[ENTRIES SHOWN]:
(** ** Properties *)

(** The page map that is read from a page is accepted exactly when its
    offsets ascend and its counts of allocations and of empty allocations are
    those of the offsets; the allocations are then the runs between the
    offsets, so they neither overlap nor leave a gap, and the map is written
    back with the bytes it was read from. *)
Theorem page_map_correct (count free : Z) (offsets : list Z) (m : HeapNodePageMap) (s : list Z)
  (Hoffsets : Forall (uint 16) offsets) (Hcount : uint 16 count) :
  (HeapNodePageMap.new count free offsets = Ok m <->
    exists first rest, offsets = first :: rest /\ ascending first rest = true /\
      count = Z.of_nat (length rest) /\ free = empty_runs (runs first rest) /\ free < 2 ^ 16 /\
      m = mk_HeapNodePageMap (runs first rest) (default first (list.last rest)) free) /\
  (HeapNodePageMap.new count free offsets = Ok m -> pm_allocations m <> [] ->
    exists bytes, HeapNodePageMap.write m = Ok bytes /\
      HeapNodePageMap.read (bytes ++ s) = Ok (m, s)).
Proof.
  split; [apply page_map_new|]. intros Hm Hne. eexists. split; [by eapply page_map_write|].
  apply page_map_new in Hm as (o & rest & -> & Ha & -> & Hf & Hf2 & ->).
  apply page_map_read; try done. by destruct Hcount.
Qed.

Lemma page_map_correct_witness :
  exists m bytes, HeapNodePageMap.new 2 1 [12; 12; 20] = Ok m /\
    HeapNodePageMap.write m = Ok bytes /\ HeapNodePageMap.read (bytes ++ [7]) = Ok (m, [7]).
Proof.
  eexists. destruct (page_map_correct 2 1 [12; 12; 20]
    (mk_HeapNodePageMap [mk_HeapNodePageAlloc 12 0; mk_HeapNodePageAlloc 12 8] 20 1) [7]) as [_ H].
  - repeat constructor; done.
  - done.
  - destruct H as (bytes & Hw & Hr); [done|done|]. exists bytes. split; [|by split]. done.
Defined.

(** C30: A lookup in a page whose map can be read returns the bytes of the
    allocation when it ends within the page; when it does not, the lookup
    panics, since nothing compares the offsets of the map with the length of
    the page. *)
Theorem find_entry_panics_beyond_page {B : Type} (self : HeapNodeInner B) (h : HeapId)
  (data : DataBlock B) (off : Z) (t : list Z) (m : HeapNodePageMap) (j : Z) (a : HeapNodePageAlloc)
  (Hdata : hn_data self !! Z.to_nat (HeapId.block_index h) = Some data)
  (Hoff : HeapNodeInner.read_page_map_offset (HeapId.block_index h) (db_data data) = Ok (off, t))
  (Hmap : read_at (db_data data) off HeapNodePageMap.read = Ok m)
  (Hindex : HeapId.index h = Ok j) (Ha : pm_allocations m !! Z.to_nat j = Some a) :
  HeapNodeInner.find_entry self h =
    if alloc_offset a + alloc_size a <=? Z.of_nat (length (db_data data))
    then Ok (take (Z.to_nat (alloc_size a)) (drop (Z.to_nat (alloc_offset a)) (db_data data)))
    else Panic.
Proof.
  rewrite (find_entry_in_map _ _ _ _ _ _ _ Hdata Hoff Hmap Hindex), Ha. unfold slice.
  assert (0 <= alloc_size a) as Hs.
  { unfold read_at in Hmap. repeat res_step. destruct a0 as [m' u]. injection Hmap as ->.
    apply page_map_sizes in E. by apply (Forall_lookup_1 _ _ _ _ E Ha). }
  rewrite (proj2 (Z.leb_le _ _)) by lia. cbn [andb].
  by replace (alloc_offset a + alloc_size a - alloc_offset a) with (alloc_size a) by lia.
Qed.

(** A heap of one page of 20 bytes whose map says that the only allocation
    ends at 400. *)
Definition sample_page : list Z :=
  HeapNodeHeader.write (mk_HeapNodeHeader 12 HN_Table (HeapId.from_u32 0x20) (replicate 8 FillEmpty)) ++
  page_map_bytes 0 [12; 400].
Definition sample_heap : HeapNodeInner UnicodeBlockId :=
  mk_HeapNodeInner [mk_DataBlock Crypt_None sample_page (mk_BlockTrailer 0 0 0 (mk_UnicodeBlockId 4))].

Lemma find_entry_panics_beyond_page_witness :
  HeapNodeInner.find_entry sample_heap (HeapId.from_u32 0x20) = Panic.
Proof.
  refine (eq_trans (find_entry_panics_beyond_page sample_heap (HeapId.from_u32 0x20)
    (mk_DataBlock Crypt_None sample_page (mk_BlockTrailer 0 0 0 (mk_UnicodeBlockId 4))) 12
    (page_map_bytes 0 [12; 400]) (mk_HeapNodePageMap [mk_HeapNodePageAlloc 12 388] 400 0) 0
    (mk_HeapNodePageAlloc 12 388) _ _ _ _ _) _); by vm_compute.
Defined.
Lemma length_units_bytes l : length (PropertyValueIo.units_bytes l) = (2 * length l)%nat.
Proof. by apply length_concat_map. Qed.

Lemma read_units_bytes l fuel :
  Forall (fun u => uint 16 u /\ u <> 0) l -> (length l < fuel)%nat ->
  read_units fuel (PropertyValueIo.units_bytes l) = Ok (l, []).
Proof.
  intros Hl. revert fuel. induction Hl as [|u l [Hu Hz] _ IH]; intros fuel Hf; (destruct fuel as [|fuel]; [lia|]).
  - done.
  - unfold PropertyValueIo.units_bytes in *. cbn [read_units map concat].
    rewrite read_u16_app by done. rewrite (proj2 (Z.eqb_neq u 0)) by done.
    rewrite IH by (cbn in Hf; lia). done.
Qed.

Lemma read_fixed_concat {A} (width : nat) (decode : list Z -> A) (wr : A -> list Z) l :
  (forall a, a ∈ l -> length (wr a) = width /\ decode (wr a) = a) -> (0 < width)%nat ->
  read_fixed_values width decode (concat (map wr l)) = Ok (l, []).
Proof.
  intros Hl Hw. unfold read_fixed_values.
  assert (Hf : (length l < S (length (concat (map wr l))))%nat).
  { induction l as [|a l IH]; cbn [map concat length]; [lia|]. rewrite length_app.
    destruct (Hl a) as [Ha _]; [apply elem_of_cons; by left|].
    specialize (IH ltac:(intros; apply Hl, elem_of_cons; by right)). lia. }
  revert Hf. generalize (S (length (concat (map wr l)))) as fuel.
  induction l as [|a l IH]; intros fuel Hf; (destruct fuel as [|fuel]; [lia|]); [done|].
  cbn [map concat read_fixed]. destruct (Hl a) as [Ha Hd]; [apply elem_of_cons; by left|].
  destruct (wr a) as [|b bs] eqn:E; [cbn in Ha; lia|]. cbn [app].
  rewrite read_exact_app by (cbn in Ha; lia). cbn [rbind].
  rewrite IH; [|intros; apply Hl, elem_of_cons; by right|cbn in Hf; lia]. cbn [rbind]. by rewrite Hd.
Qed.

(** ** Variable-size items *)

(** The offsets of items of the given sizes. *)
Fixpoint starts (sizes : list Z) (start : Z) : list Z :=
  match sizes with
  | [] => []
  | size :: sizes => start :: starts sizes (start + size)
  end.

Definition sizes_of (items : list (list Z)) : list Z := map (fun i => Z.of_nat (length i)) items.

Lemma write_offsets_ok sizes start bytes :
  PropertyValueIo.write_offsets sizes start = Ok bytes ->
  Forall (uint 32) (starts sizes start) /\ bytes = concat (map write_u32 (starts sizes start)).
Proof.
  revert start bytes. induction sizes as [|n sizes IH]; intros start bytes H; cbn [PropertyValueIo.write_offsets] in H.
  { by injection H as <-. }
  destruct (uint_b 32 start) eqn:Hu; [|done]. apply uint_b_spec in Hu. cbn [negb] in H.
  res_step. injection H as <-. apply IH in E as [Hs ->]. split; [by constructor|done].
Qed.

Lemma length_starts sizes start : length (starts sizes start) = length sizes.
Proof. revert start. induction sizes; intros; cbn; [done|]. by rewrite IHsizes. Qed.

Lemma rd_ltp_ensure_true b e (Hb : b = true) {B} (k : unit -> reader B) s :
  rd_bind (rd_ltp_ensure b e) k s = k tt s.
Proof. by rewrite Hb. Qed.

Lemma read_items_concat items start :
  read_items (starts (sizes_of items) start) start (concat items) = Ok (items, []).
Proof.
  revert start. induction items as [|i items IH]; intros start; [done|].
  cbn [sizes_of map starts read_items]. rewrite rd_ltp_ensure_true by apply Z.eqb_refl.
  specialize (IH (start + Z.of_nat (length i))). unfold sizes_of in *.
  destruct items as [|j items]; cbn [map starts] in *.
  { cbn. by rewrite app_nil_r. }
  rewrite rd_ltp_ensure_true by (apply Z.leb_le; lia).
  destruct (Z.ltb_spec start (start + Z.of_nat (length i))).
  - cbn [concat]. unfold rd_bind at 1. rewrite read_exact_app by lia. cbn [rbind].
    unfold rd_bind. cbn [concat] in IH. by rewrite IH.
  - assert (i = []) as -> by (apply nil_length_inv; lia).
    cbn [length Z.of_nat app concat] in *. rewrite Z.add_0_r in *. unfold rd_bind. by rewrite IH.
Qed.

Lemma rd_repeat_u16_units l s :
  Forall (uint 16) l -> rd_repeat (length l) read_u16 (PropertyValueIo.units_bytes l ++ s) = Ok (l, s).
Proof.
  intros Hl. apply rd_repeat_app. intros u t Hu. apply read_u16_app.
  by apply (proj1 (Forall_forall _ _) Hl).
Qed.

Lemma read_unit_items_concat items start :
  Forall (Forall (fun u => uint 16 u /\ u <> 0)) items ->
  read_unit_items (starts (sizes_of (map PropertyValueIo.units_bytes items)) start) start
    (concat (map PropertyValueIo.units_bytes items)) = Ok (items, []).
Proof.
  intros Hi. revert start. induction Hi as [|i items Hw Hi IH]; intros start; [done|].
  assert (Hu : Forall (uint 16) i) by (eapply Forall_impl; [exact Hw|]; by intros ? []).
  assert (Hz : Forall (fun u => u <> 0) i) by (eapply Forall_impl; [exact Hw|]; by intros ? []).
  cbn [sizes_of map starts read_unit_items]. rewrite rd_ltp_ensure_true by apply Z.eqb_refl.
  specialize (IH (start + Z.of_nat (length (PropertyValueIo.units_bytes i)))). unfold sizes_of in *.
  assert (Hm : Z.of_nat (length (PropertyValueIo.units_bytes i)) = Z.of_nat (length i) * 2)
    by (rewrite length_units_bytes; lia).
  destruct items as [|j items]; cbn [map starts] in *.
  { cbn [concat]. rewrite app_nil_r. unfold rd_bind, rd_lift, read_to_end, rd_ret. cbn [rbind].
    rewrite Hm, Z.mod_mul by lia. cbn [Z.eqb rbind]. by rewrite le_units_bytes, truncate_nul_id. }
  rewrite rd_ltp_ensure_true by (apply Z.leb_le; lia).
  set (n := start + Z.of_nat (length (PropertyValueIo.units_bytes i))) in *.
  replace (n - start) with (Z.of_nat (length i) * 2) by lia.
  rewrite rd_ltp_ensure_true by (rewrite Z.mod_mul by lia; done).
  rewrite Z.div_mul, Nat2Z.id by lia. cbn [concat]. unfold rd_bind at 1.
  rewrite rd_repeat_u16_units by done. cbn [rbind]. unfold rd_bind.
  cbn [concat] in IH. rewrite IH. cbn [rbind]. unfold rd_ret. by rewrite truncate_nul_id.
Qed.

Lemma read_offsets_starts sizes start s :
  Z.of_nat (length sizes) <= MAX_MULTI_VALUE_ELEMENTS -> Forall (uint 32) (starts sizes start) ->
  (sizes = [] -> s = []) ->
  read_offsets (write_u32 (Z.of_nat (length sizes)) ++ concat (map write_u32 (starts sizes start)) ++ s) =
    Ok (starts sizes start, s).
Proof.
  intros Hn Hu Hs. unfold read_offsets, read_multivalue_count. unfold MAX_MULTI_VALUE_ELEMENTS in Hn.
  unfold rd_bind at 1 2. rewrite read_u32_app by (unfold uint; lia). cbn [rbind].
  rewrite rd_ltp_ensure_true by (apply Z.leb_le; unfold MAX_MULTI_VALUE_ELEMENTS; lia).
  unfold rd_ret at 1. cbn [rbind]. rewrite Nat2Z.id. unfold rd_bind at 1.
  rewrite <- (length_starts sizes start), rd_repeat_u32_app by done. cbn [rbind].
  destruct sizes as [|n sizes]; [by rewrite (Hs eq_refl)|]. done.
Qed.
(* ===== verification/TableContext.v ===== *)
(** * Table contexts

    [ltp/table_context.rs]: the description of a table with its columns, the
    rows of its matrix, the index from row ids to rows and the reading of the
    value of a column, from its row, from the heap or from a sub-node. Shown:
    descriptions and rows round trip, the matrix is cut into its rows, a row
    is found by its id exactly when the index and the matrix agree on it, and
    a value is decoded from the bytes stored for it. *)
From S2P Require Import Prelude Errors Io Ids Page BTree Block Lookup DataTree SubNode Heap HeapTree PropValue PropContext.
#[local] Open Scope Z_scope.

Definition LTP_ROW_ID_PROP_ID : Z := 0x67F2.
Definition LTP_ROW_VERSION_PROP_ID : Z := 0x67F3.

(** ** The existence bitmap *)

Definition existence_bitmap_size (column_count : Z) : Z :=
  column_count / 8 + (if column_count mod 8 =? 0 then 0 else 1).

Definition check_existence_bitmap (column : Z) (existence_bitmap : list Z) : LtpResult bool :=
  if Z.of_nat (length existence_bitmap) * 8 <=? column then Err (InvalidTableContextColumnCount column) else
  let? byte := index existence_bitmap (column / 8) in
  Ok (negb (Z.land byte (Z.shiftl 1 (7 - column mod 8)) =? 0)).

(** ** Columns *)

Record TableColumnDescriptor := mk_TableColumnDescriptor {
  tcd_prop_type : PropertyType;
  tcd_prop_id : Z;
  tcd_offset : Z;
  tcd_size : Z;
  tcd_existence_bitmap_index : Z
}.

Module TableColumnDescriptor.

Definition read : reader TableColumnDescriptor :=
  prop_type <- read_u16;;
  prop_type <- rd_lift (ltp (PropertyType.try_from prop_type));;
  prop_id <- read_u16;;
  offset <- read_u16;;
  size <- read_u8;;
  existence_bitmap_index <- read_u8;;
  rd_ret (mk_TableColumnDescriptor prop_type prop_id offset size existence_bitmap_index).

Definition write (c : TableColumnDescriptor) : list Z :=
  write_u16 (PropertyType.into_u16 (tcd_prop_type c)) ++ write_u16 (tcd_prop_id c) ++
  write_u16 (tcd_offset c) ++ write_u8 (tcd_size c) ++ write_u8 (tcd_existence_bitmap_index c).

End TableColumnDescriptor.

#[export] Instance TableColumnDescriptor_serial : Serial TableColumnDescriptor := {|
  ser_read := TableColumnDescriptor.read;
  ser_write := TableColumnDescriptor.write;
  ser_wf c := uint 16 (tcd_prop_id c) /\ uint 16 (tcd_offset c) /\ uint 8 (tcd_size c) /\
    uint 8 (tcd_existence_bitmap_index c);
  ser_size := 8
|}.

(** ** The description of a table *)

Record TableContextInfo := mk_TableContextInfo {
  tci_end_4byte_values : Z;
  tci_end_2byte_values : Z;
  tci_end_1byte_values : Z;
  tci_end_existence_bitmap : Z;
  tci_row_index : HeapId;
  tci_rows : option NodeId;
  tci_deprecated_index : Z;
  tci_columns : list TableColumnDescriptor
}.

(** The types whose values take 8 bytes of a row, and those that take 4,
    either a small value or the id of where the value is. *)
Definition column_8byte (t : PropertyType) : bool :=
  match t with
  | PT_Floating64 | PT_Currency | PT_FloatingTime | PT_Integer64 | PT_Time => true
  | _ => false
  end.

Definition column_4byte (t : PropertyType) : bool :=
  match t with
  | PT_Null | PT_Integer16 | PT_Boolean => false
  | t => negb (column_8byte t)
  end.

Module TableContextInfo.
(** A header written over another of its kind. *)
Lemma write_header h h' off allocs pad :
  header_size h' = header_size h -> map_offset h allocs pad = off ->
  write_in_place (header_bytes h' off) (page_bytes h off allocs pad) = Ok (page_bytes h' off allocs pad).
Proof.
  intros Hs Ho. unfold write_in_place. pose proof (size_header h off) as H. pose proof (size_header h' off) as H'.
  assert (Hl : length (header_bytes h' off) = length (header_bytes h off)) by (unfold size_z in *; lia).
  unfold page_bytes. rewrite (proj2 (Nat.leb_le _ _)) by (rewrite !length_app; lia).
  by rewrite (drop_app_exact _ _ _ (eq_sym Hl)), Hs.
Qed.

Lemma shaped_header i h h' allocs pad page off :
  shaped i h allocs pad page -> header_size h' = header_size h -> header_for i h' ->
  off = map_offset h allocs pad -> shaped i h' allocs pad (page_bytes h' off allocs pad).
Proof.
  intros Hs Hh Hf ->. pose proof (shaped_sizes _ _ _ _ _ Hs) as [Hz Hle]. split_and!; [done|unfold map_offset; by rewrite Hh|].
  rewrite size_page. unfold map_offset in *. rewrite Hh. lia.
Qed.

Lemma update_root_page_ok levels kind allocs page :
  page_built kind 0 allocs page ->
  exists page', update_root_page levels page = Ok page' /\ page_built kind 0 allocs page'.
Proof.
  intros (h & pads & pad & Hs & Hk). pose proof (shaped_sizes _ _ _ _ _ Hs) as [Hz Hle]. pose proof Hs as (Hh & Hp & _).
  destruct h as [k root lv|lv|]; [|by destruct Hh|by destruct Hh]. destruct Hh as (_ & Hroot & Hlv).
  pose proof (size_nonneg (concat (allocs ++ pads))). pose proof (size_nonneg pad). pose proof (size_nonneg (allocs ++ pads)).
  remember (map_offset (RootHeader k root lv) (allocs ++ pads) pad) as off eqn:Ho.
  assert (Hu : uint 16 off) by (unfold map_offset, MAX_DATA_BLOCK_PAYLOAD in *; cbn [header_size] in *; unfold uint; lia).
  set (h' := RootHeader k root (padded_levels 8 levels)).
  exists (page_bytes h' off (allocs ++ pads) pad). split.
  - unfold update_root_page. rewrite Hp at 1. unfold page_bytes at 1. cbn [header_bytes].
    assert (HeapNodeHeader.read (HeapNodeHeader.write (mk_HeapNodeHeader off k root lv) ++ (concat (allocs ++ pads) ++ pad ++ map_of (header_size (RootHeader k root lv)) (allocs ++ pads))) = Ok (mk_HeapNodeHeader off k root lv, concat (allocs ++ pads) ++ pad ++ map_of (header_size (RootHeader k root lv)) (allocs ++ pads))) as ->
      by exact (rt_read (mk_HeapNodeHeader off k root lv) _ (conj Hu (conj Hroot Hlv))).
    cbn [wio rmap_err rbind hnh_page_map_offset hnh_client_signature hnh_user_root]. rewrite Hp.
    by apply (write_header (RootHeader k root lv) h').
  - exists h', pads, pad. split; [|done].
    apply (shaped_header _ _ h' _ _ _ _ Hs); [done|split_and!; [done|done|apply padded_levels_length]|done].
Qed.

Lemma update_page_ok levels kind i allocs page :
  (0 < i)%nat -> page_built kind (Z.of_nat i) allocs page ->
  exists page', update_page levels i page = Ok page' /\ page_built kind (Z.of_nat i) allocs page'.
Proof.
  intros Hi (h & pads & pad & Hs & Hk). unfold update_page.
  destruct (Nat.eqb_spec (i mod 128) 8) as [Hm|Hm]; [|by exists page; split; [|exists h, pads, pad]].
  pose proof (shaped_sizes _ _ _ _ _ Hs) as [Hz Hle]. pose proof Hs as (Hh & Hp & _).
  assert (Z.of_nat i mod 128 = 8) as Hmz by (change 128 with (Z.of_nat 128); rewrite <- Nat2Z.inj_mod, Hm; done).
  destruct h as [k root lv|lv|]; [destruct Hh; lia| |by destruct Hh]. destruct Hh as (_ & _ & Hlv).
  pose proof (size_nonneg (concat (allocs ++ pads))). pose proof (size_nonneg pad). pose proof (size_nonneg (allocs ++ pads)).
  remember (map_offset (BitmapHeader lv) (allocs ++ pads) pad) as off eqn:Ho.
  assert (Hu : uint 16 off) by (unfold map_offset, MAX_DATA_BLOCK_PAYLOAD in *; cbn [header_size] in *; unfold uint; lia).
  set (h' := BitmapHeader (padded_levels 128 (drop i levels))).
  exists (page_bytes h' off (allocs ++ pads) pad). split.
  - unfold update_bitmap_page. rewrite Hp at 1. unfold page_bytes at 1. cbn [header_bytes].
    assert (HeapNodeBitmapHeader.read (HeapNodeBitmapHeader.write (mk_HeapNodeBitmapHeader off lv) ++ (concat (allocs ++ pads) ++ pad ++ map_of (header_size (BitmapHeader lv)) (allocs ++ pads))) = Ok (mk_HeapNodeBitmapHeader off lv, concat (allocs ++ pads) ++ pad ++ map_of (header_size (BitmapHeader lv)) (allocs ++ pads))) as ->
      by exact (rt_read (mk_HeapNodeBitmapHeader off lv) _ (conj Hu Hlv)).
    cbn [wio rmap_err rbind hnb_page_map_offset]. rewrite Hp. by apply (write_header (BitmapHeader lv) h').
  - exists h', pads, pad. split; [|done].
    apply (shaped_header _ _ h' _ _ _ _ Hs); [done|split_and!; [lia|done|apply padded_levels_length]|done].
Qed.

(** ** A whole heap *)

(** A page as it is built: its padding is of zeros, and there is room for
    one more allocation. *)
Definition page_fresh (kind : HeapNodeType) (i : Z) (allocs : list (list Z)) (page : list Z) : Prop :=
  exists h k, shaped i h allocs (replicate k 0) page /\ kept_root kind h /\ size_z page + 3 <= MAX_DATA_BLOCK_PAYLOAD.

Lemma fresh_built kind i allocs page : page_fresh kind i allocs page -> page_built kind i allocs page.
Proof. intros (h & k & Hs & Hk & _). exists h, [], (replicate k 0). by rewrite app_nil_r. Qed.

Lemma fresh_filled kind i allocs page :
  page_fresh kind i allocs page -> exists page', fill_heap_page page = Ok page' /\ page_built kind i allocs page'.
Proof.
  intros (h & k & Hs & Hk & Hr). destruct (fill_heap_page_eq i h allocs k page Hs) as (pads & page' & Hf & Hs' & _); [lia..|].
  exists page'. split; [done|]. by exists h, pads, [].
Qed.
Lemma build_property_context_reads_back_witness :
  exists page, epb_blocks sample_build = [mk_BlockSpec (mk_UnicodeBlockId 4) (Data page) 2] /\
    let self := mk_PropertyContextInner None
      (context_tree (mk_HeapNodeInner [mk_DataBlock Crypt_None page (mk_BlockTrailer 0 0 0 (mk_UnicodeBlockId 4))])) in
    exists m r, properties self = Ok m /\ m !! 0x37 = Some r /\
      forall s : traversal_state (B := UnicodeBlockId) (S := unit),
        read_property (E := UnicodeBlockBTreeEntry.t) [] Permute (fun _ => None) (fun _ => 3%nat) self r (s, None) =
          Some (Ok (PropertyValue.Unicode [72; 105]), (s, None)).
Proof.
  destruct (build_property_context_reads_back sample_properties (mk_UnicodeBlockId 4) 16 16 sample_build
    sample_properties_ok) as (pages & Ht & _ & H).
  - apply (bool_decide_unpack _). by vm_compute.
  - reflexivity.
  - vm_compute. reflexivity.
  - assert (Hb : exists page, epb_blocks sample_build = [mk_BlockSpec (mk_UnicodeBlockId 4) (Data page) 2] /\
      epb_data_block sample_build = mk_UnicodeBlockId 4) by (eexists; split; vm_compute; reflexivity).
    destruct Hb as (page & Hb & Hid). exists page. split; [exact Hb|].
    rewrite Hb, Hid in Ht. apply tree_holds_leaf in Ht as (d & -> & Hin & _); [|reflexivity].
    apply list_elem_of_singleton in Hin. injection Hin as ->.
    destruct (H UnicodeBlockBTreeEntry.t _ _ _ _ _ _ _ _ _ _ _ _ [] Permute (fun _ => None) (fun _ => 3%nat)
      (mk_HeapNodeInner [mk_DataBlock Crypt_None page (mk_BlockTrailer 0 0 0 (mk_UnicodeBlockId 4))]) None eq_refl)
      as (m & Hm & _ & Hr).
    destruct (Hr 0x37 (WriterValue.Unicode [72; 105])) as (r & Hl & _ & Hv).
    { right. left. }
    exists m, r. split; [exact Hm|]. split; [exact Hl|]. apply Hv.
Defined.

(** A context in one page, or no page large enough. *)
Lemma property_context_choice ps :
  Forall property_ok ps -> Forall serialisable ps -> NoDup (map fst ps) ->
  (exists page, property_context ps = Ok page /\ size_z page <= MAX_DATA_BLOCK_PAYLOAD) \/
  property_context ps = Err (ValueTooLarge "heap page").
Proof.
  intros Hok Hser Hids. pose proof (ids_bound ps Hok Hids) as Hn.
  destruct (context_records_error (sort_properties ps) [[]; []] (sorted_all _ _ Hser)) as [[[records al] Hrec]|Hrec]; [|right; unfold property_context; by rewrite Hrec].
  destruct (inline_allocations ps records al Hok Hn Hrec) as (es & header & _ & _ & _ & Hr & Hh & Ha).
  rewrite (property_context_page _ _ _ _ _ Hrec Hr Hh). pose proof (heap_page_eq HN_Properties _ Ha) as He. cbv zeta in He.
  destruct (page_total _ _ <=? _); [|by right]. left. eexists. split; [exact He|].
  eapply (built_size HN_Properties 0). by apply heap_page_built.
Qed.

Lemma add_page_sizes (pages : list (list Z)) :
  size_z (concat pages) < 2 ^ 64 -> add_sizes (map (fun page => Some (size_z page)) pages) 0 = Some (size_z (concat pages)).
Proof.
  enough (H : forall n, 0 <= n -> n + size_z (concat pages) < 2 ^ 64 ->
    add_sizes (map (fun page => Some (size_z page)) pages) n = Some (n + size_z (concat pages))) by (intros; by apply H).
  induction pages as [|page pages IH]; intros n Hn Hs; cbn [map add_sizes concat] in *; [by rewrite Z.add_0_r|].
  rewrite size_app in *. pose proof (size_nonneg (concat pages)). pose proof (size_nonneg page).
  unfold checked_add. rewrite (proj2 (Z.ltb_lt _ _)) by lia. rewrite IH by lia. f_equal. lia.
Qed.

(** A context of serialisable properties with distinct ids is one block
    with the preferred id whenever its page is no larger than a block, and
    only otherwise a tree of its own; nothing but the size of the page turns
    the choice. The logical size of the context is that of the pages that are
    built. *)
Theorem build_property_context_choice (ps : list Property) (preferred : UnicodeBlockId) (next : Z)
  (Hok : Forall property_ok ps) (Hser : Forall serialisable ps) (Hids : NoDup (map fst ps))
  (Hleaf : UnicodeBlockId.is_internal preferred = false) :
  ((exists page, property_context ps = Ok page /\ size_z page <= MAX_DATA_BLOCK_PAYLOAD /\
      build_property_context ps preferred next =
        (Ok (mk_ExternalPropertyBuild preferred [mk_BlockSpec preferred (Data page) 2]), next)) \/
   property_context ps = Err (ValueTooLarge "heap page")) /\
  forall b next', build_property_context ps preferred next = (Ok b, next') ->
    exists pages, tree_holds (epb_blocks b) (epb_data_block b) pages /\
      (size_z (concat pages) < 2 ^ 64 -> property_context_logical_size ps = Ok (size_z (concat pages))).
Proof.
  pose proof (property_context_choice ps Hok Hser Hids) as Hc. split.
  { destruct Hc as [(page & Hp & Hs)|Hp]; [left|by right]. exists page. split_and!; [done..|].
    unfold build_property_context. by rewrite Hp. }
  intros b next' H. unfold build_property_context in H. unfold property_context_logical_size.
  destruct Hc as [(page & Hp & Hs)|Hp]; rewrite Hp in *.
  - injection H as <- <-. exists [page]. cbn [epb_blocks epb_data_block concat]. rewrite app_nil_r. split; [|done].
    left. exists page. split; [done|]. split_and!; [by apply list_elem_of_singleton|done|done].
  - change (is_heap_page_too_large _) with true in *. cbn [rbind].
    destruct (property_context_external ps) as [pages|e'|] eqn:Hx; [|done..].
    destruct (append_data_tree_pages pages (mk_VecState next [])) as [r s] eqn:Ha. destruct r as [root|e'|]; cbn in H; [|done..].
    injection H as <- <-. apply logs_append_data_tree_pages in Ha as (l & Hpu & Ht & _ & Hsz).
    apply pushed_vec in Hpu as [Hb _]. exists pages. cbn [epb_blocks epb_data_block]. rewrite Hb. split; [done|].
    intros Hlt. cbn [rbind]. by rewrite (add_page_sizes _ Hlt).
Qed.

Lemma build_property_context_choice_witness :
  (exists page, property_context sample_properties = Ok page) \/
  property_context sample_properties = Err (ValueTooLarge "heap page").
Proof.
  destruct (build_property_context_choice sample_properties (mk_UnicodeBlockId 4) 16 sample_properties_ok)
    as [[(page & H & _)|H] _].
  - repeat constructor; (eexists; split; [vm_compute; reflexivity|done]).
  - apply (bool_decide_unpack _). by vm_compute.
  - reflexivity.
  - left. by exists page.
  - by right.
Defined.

[WORK ORDER]:
Please output the lines of the listing above that fall in the stretch from the one with "rewrite IH by (cbn in Hf; lia). done." through the one with "Lemma write_offsets_ok sizes", exactly and only those.

[RESPONSE BOX]:
    rewrite IH by (cbn in Hf; lia). done.
Qed.

Lemma read_fixed_concat {A} (width : nat) (decode : list Z -> A) (wr : A -> list Z) l :
  (forall a, a ∈ l -> length (wr a) = width /\ decode (wr a) = a) -> (0 < width)%nat ->
  read_fixed_values width decode (concat (map wr l)) = Ok (l, []).
Proof.
  intros Hl Hw. unfold read_fixed_values.
  assert (Hf : (length l < S (length (concat (map wr l))))%nat).
  { induction l as [|a l IH]; cbn [map concat length]; [lia|]. rewrite length_app.
    destruct (Hl a) as [Ha _]; [apply elem_of_cons; by left|].
    specialize (IH ltac:(intros; apply Hl, elem_of_cons; by right)). lia. }
  revert Hf. generalize (S (length (concat (map wr l)))) as fuel.
  induction l as [|a l IH]; intros fuel Hf; (destruct fuel as [|fuel]; [lia|]); [done|].
  cbn [map concat read_fixed]. destruct (Hl a) as [Ha Hd]; [apply elem_of_cons; by left|].
  destruct (wr a) as [|b bs] eqn:E; [cbn in Ha; lia|]. cbn [app].
  rewrite read_exact_app by (cbn in Ha; lia). cbn [rbind].
  rewrite IH; [|intros; apply Hl, elem_of_cons; by right|cbn in Hf; lia]. cbn [rbind]. by rewrite Hd.
Qed.

(** ** Variable-size items *)

(** The offsets of items of the given sizes. *)
Fixpoint starts (sizes : list Z) (start : Z) : list Z :=
  match sizes with
  | [] => []
  | size :: sizes => start :: starts sizes (start + size)
  end.

Definition sizes_of (items : list (list Z)) : list Z := map (fun i => Z.of_nat (length i)) items.

Lemma write_offsets_ok sizes start bytes :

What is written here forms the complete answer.